The morning before we left Tokyo, Whitney and I went to Shibuya Crossing. It is a famous intersection where five streets meet. All the traffic lights turn red at the same time, and then it’s a true scramble. We sat up in a second-story Starbucks to watch it for a while. The Starbucks itself was an adventure — it is one of the busiest in the world. But from there, the view of the crossing is hard to beat. A full sea of people embark to cross at the same time, filling the streets.

From Tokyo, we flew to Sapporo. Sapporo is famous for their beer, of course, but also for their snow. The city hosted the Winter Olympics in 1972. Luckily for us, there was only a couple of inches on the ground.

We played our game in the Sapporo Dome. This is easily the biggest dome I’ve ever seen. I was told it could hold the Tokyo Dome inside its own dome. The dome is famous for having a retractable surface. The baseball games are held on turf and soccer games are played on grass. The grass surface slides in when some of the bleachers are rotated to accommodate the change. Unfortunately, they opted for fiscal responsibility and didn’t acquiesce to my request to see the switch at work for my own amusement.

And yes, I did have a Sapporo while in Sapporo. And it was glorious. On the same night I drank their famous beer, I tried a food that wasn’t glorious in any sense.

 

Whitney and I went to dinner with Rob Wooten of the Brewers and his wife, Chris Capuano of the Yankees and his wife, and Randy Choate of the Cardinals and his wife. As we were reading the menus we came across the name “Maguro Shuto.” The translation under the item was as follows: Fish Guts pickled in Salt of the Tuna. As soon as he read this, Rob Wooten yells, “I dare you to eat that!” Wonderful Rob, thanks buddy.

If you follow me on twitter, @JerryBlevins_13, you might have seen the video I posted of me completing this dare. If you happened to miss that gem I’ll help you out. It was not good. I thought something might have been lost in translation. Turns out, the only thing lost was my appetite.

We ended our tour of Japan by flying from the northern city of Sapporo to the southern city of Okinawa.

Courtesy of Jerry Blevins

Courtesy of Jerry Blevins

Okinawa was a great place to end the trip. It was warm and touristy in the best sense.

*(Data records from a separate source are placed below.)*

(** ** The size *)

(** C4: for every size value among [sm], [md], [lg], whatever the variant
    and the other attributes of the request, the size handed to the library
    is the input size. *)
Theorem Button_size_identity (p : object) (s : ButtonSize) :
  p !! "size" = Some (VString (size_name s)) →
  props (Button p) !! "size" = Some (VString (size_name s)).
Proof.
  intros Hs. by rewrite Button_size, (get_Some _ _ _ Hs).
Qed.

Lemma Button_size_identity_witness :
  request_outline_lg !! "size" = Some (VString (size_name lg)) ∧
  props (Button request_outline_lg) !! "size" = Some (VString "lg").
Proof.
  assert (Hs : request_outline_lg !! "size" = Some (VString (size_name lg)))
    by lookup_literal.
  split; [exact Hs | exact (Button_size_identity request_outline_lg lg Hs)].
Defined.

(** ** The defaults *)

(** C5, as stated, fails: [<Button color="danger" isLoading>] omits
    variant, size and loading, and is rendered with colour [danger] and
    busy flag [true]. *)
Lemma Button_defaults_overridden :
  request_bare_overridden !! "variant" = None ∧
  request_bare_overridden !! "size" = None ∧
  request_bare_overridden !! "loading" = None ∧
  props (Button request_bare_overridden) !! "color" = Some (VString "danger") ∧
  props (Button request_bare_overridden) !! "isLoading" = Some (VBool true).
Proof. vm_compute. split_and!; reflexivity. Qed.

(** C5, amended: when a render request omits variant, size and loading, the
    style is [solid] and the size is [md]; the colour is [primary] when the
    request has no [color] attribute of its own, and the busy flag is
    [false] when it has no [isLoading] attribute of its own. *)
Theorem Button_defaults (p : object) :
  p !! "variant" = None →
  p !! "size" = None →
  p !! "loading" = None →
  props (Button p) !! "variant" = Some (VString "solid") ∧
  props (Button p) !! "size" = Some (VString "md") ∧
  (p !! "color" = None → props (Button p) !! "color" = Some (VString "primary")) ∧
  (p !! "isLoading" = None → props (Button p) !! "isLoading" = Some (VBool false)).
Proof.
  intros Hv Hs Hl. split_and!.
  - by rewrite Button_variant, (get_None _ _ Hv).
  - by rewrite Button_size, (get_None _ _ Hs).
  - intros Hc. by rewrite (Button_color_mapped _ Hc), (get_None _ _ Hv).
  - intros Hb. by rewrite (Button_isLoading_mapped _ Hb), (get_None _ _ Hl).
Qed.

Lemma Button_defaults_witness :
  props (Button request_bare) !! "variant" = Some (VString "solid") ∧
  props (Button request_bare) !! "size" = Some (VString "md") ∧
  props (Button request_bare) !! "color" = Some (VString "primary") ∧
  props (Button request_bare) !! "isLoading" = Some (VBool false).
Proof.
  destruct (Button_defaults request_bare) as (Hv & Hs & Hc & Hb);
    [lookup_literal .. |].
  split_and!; [exact Hv | exact Hs | apply Hc | apply Hb]; lookup_literal.
Defined.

Most of the people we ran into were on vacation; including the Japanese people. Along with the warm weather, Okinawa is home to 32 US military bases. The best thing about playing in Okinawa for myself, and a lot of the other players, was the ability to play in front of a large contingent of US military personnel.

To end the trip playing in front of the wonderful and mixed crowd of Japanese and Americans was perfect.

Japan is really a beautiful country. I love a city with a skyline and Japan has several of them. The skylines of Osaka and Tokyo are true masterpieces. They are right up there on my list with some of my favorite American road stops in San Francisco, Toronto, and Chicago.

If mountains are your thing, Mt. Fuji is beauty in the truest sense. It is breathtaking. There is a reason why so many have featured it in paintings. It’s too bad I only got to see it from the bullet train this visit. During the Opening Series in 2012, I was fortunate enough to take a helicopter ride nearby, and was able to admire it from a better perspective. But even from a speeding train, its beauty is unmistakable.

Japan is also extremely clean. There isn’t any trash on the ground — wherever you look. Some of the other players and I used to search for it in public places, to just point it out to each other. “There it is! Look at it!” I carried an empty bottle I saw on the ground for 20 minutes looking for a trash can while walking through Tokyo before I threw it away in the hotel — not because I’m a great person, but because there aren’t any trash cans on the streets either.

I was also told it’s considered rude to eat and drink while walking in public. They have so much respect for their country, and each other, that they don’t want to soil it. People either consume what they buy where they buy it and throw it away there, or they take the trash home with them and recycle it themselves. Hence, no trash cans on the streets.

Whatever the reason for the cleanliness, it is a great part of their culture and one I wish we would adopt in a more widespread way here in the US.

***

Remember back at the beginning here when I let you all in on my curious nature? I think my curiosity has developed from one basic question that I’ve often asked myself: “What would my career be if I were born _____?”

If I were born in England, would I be a soccer player? Had my parents lived in Canada, would I be playing hockey? Probably not, but curling looks like a blast. My aspirations to understand something or someone that is different from me is what pushes me to travel. I think I’ve always possessed an ability to empathize with others and understand where they are coming from. And learning as much as I can about other places and cultures is an extension of that.

So the question is: what if I were born in Japan? I think that answer is a fun one.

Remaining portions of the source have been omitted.